** Task instructions **
The answer must consist solely of the line that contains "Module Schedule." and all subsequent lines of the data, each reproduced exactly.
══ Task inputs ══
(** * VsyncModulator: a shallow embedding of
    services/surfaceflinger/Scheduler/VsyncModulator.cpp

    The modulator picks, for every display refresh, one of three vsync
    offset configurations (early, earlyGpu, late).  Each C++ method becomes a
    computation in a small state-and-log monad: the state is the object's
    member fields, the log records, in program order, the acquisitions and
    releases of [mMutex], the member stores, and the calls made to the binder
    (linkToDeath / unlinkToDeath) and to the logger (ALOGW).

    What the translation unit takes from VsyncModulator.h, which is not
    available, is kept abstract or marked as modelled: the type [VsyncConfig]
    and the two frame constants [MIN_EARLY_TRANSACTION_FRAMES] and
    [MIN_EARLY_GPU_FRAMES] are the fields of the class [Header], and the
    default member initialisers are those of [VsyncModulator_new].  The
    SFTRACE_INT calls of updateVsyncConfigLocked only feed the tracing sink
    and are left out. *)

From Stdlib Require Import ZArith List Bool Lia.
From stdpp Require Import base decidable option list gmap sets strings.

Local Open Scope Z_scope.

#[local] Set Warnings "-clear-no-such-hyp".

(** ** Data model *)

(** [TransactionSchedule], used in the source under the alias [Schedule]. *)
Module Schedule.
Inductive t : Set := Late | EarlyStart | EarlyEnd.

#[global] Instance eq_dec : EqDecision t.
Proof. solve_decision. Defined.
End Schedule.

Module VsyncConfigType.
Inductive t : Set := Early | EarlyGpu | Late.

#[global] Instance eq_dec : EqDecision t.
Proof. solve_decision. Defined.
End VsyncConfigType.

(** A binder object is known to the modulator by its identity only: the set
    [mEarlyWakeupRequests] is keyed on the [wp<IBinder>].  A null [sp<IBinder>]
    is [None]. *)
Abbreviation Token := positive (only parsing).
═══
** Finished task **
Module Schedule.
Inductive t : Set := Late | EarlyStart | EarlyEnd.

#[global] Instance eq_dec : EqDecision t.
Proof. solve_decision. Defined.
End Schedule.

Module VsyncConfigType.
Inductive t : Set := Early | EarlyGpu | Late.

#[global] Instance eq_dec : EqDecision t.
Proof. solve_decision. Defined.
End VsyncConfigType.

(** A binder object is known to the modulator by its identity only: the set
    [mEarlyWakeupRequests] is keyed on the [wp<IBinder>].  A null [sp<IBinder>]
    is [None]. *)
Abbreviation Token := positive (only parsing).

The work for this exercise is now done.